(* ===== verification/ArtifactFiles.v ===== *)
(** * Artifact files of the agent harness

    A disk maps the paths [join] makes to texts; a text that is not JSON is
    [None]. [persistStepArtifact] and [writeAgentHarnessCheckpoint] write a file
    the same way: a temporary file named after the writer, renamed over the final
    one. Each call is a step of its own, so a crash leaves one of the states
    [atomic_write_states] lists. *)

From Stdlib Require Import Ascii.
From S2P Require Import Prelude JsString NodePath JsList JsValue.

#[warnings="-notation-for-abbreviation"] Notation disk := (gmap string (option json)).

(** The process id and the fresh UUID a temporary name is made of. *)
Record writer := { wr_pid : string; wr_uuid : string }.

Definition temp_path (final : string) (w : writer) : string :=
  final +:+ "." +:+ wr_pid w +:+ "." +:+ wr_uuid w +:+ ".tmp".

(** [writeFile(tmp, text)], then [rename(tmp, final)]. *)
Definition written (final : string) (w : writer) (text : json) (d : disk) : disk :=
  <[temp_path final w := Some text]> d.
Definition renamed (final : string) (w : writer) (text : json) (d : disk) : disk :=
  <[final := Some text]> (delete (temp_path final w) d).

(** The disk before, between and after the two calls. *)
Definition atomic_write_states (final : string) (w : writer) (text : json) (d : disk) : list disk :=
  [d; written final w text d; renamed final w text d].

(** The names in a directory. *)
Definition entry_name (dir path : string) : option string :=
  let name := base_name path in
  if file_name_ok name && bool_decide (posix_join [dir; name] = path) then Some name else None.

Definition list_directory (d : disk) (dir : string) : list string :=
  omap (entry_name dir) (map_to_list d).*1.

(** [readdir]: these names in an order that is not specified. *)
Class DirectoryListing := {
  readdir : disk → string → list string;
  readdir_lists d dir : readdir d dir ≡ₚ list_directory d dir;
}.

(** The order of the model's map, and its reverse. *)
#[refine] Definition map_order : DirectoryListing := {| readdir := list_directory |}.
Proof. done. Defined.
#[refine] Definition reverse_order : DirectoryListing := {| readdir d dir := reverse (list_directory d dir) |}.
Proof. intros d dir. apply reverse_Permutation. Defined.

(** ** Lemmas *)

Lemma temp_path_ne final w : temp_path final w ≠ final.
Proof.
  unfold temp_path. intros E. apply (f_equal String.length) in E.
  rewrite !length_string_app in E. simpl in E. lia.
Qed.

Lemma temp_path_not_json final w : ends_with ".json" (temp_path final w) = false.
Proof.
  apply not_true_iff_false. rewrite ends_with_spec. intros [r E].
  unfold temp_path in E. rewrite <- !string_app_assoc in E. by apply extension_ne in E.
Qed.

(** The final file is the old one or the new one at every moment, and no other
    file changes but the temporary one, which is gone in the end. *)
Lemma atomic_write_crash_safe final w text d d' :
  d' ∈ atomic_write_states final w text d →
  (d' !! final = d !! final ∨ d' !! final = Some (Some text)) ∧
  (∀ p, p ≠ final → p ≠ temp_path final w → d' !! p = d !! p).
Proof.
  pose proof (temp_path_ne final w) as Ht.
  unfold atomic_write_states, written, renamed. intros Hin.
  repeat (apply elem_of_cons in Hin as [->|Hin]); [..|by apply elem_of_nil in Hin].
  - by split; [left|].
  - split; [left; by rewrite lookup_insert_ne|]. intros p Hp Hq. by rewrite lookup_insert_ne.
  - split; [right; by rewrite lookup_insert_eq|]. intros p Hp Hq.
    by rewrite lookup_insert_ne, lookup_delete_ne.
Qed.

Lemma renamed_final final w text d : renamed final w text d !! final = Some (Some text).
Proof. apply lookup_insert_eq. Qed.

Lemma entry_name_Some dir path name :
  entry_name dir path = Some name ↔ path = posix_join [dir; name] ∧ file_name_ok name = true.
Proof.
  unfold entry_name. destruct (file_name_ok (base_name path)) eqn:Hn; simpl.
  - case_bool_decide as E; [|split; [done|]; intros [-> Hok]; by rewrite base_name_join in E].
    split; [intros [= <-]; by rewrite E|]. intros [-> Hok]. by rewrite base_name_join.
  - split; [done|]. intros [-> Hok]. rewrite base_name_join in Hn by done. congruence.
Qed.

Lemma list_directory_spec d dir name :
  name ∈ list_directory d dir ↔ file_name_ok name = true ∧ is_Some (d !! posix_join [dir; name]).
Proof.
  unfold list_directory. rewrite list_elem_of_omap. split.
  - intros (path & Hp & [-> Hn]%entry_name_Some). split; [done|].
    apply list_elem_of_fmap in Hp as ([p t] & -> & Hp%elem_of_map_to_list). by exists t.
  - intros (Hn & [t Ht]). exists (posix_join [dir; name]).
    split; [|by apply entry_name_Some]. apply list_elem_of_fmap.
    exists (posix_join [dir; name], t). by rewrite elem_of_map_to_list.
Qed.

Lemma list_directory_NoDup d dir : NoDup (list_directory d dir).
Proof.
  unfold list_directory. pose proof (NoDup_fst_map_to_list d) as Hnd.
  induction Hnd as [|p l Hp _ IH]; [constructor|]. simpl.
  destruct (entry_name dir p) as [n|] eqn:E; [|done]. constructor; [|done].
  rewrite list_elem_of_omap. intros (q & Hq & E'). apply Hp.
  apply entry_name_Some in E as (-> & _), E' as (-> & _). done.
Qed.

(** Two disks with the same files of one extension in a directory list the same
    names of that extension, up to order. *)
Lemma list_directory_ext d1 d2 dir suffix :
  (∀ name, file_name_ok name = true → ends_with suffix name = true →
           d1 !! posix_join [dir; name] = d2 !! posix_join [dir; name]) →
  filter (λ name, ends_with suffix name = true) (list_directory d1 dir) ≡ₚ
  filter (λ name, ends_with suffix name = true) (list_directory d2 dir).
Proof.
  intros Hd. apply NoDup_Permutation; [apply NoDup_filter, list_directory_NoDup..|].
  intros name. rewrite !list_elem_of_filter, !list_directory_spec.
  split; intros (He & Hn & Hs); [rewrite <- (Hd name Hn He)|rewrite (Hd name Hn He)]; done.
Qed.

◇ ◇ ◇ ◇ ◇

Work instruction
Search the preceding listing for the word "after" and pull out every line that holds it.

Task answer
    the same way: a temporary file named after the writer, renamed over the final
(** The disk before, between and after the two calls. *)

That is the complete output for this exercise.